Apollo Hospitals: Integrated Healthcare and Future Expansion
Motilal Oswal reiterated its 'Buy' rating on Apollo Hospitals with a target of ₹9,015. The firm sees a strong hospital engine complemented by an impending inflection in the HealthCo segment. Apollo Hospitals is preparing for significant growth by enhancing its complex case mix and expanding capacity, with plans to add 3,660 beds over the next five years. Hospitals remain the primary earnings driver, contributing about 50% of revenue and 83% of EBITDA, supported by operational efficiency and an improved case mix. Apollo 24/7 is on track to achieve EBITDA breakeven by 4QFY26, with offline pharmacy expansion and diagnostics integration poised to boost earnings. In Q2FY26, Apollo Hospitals reported a 26% year-on-year rise in profit to ₹477 crore and a 13% revenue increase to ₹6,304 crore. The company's P/E ratio stands around 56.78x-65.2x as of January 2026.

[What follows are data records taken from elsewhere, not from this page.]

(** * Timeline visualiser: row builder, segment merger, colours and label layout

    A shallow embedding of [src/main.py] (the functions [get_color],
    [process_sheet] and the per-row part of [generate], with its local
    helpers [draw_row_outside_labels], [place_band] and [need_sec]).

    Conventions of the model.
    - Strings are UTF-8 byte strings; the markers of the source are written
      as the same literals.
    - Durations are integral seconds ([Z]); start and end offsets are sums
      of durations.  Horizontal positions of labels are rationals ([Q]),
      because the source halves sums and adds constants such as [0.12].
    - The rendered width of a text (matplotlib's [get_window_extent]) is not
      computed by the program; it is a parameter [tw : string -> Q] of every
      definition that needs it.
    - Drawing calls ([ax.text], [ax.annotate]) are recorded in the order in
      which the source issues them. *)

From Stdlib Require Import List ZArith QArith Bool String Ascii Lia Lqa.
From Stdlib Require Import Permutation DecimalString.
Import ListNotations.

Local Open Scope string_scope.
Local Open Scope Z_scope.
Local Open Scope list_scope.

(* ================================================================== *)
(** ** Text helpers *)

Module Text.

(** Python's [needle in hay] on strings (also what [str.contains] does for
    the marker literals used here, none of which has a regex metacharacter). *)
Fixpoint contains (needle hay : string) : bool :=
  if String.prefix needle hay then true
  else match hay with
       | EmptyString => false
       | String _ rest => contains needle rest
       end.

(** One-byte whitespace of Python's [str.strip()]:
    U+0009..U+000D, U+001C..U+001F and U+0020. *)
Definition ws1 (b : N) : bool :=
  ((9 <=? b) && (b <=? 13) || (28 <=? b) && (b <=? 32))%N.

(** Two-byte whitespace: U+0085 (C2 85) and U+00A0 (C2 A0). *)
Definition ws2 (b1 b2 : N) : bool :=
  ((b1 =? 194) && ((b2 =? 133) || (b2 =? 160)))%N.

(** Three-byte whitespace: U+1680 (E1 9A 80), U+2000..U+200A (E2 80 80..8A),
    U+2028, U+2029 (E2 80 A8, A9), U+202F (E2 80 AF), U+205F (E2 81 9F)
    and U+3000 (E3 80 80). *)
Definition ws3 (b1 b2 b3 : N) : bool :=
  ((b1 =? 225) && (b2 =? 154) && (b3 =? 128)
   || (b1 =? 226) && (b2 =? 128)
      && ((128 <=? b3) && (b3 <=? 138) || (b3 =? 168) || (b3 =? 169) || (b3 =? 175))
   || (b1 =? 226) && (b2 =? 129) && (b3 =? 159)
   || (b1 =? 227) && (b2 =? 128) && (b3 =? 128))%N.

(** [is_blank s] is Python's [not s.strip()]: every character of [s] is
    whitespace. *)
Fixpoint is_blank (s : string) : bool :=
  match s with
  | EmptyString => true
  | String c1 t1 =>
      let b1 := N_of_ascii c1 in
      if ws1 b1 then is_blank t1
      else match t1 with
           | EmptyString => false
           | String c2 t2 =>
               let b2 := N_of_ascii c2 in
               if ws2 b1 b2 then is_blank t2
               else match t2 with
                    | EmptyString => false
                    | String c3 t3 =>
                        if ws3 b1 b2 (N_of_ascii c3) then is_blank t3 else false
                    end
           end
  end.

(** Python's truthiness of a string. *)
Definition truthy (s : string) : bool :=
  match s with EmptyString => false | String _ _ => true end.

Definition CM_MARK : string := "CM".
Definition DIGEST_MARK : string := "ダイジェスト".
Definition HUMAN_MARK : string := "人力".
Definition GLIDER_MARK : string := "滑空".
Definition VTR_MARK : string := "VTR".

End Text.

(* ================================================================== *)
(** ** Colour classification: [get_color] and the override in [generate] *)

Module Color.
Import Text.

Definition get_color (dept note : string) : string :=
  if contains HUMAN_MARK dept then
    if contains VTR_MARK note then "#2fa0fc" else "#b3e9f8"
  else if contains GLIDER_MARK dept then
    if contains VTR_MARK note then "#00d65b" else "#cbf266"
  else "#c8c8cb".

(** The face colour of a bar: [fc = get_color(...)], replaced by
    ["#9a9a9a"] when the row is flagged commercial. *)
Definition bar_color (dept note : string) (is_cm : bool) : string :=
  let fc := get_color dept note in
  if is_cm then "#9a9a9a" else fc.

End Color.

(* ================================================================== *)
(** ** Row builder: [process_sheet] *)

Module RowBuilder.
Import Text.

(** One spreadsheet row as read.  [raw_dur] is the result of
    [pd.to_numeric(..., errors="coerce")]: [None] stands for NaN (a blank or
    non-numeric cell, or a missing column).  A text cell is [None] when it is
    blank (NaN), which [fillna("")] turns into the empty string, and
    otherwise holds the string that [astype(str)] gives; a missing text
    column is a column of empty strings. *)
Record RawRow : Type := mkRaw {
  raw_dur : option Z;
  raw_team : option string;
  raw_dept : option string;
  raw_remark : option string
}.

Valuations and Investor Sentiment
While Motilal Oswal maintains 'Buy' ratings, the current P/E multiples for these companies reflect market expectations of sustained growth. IHCL trades at approximately 50.5x-61.9x, Apollo Hospitals at 56.78x-65.2x, and Zomato at a significantly higher 1,153x. These valuations suggest investors are pricing in considerable future expansion, aligning with the growth projections provided by the brokerage. The target prices set by Motilal Oswal indicate a belief that current market prices do not fully reflect the companies' growth potential.
Recent Developments and Forward Projections
Recent developments underscore the growth narratives. IHCL has been active with acquisitions and international expansion. Zomato's focus on Blinkit's profitability and expansion is a key driver, alongside the recent leadership transition. Apollo Hospitals continues its expansion and aims for digital health integration, with its 24/7 platform nearing EBITDA breakeven. The brokerage projects significant CAGRs for IHCL (14% revenue, 18% EBITDA, 17% PAT over FY25–FY28) and Apollo Hospitals (14% revenue, 17% EBITDA, 24% PAT over FY25–FY28), reinforcing their positive outlook.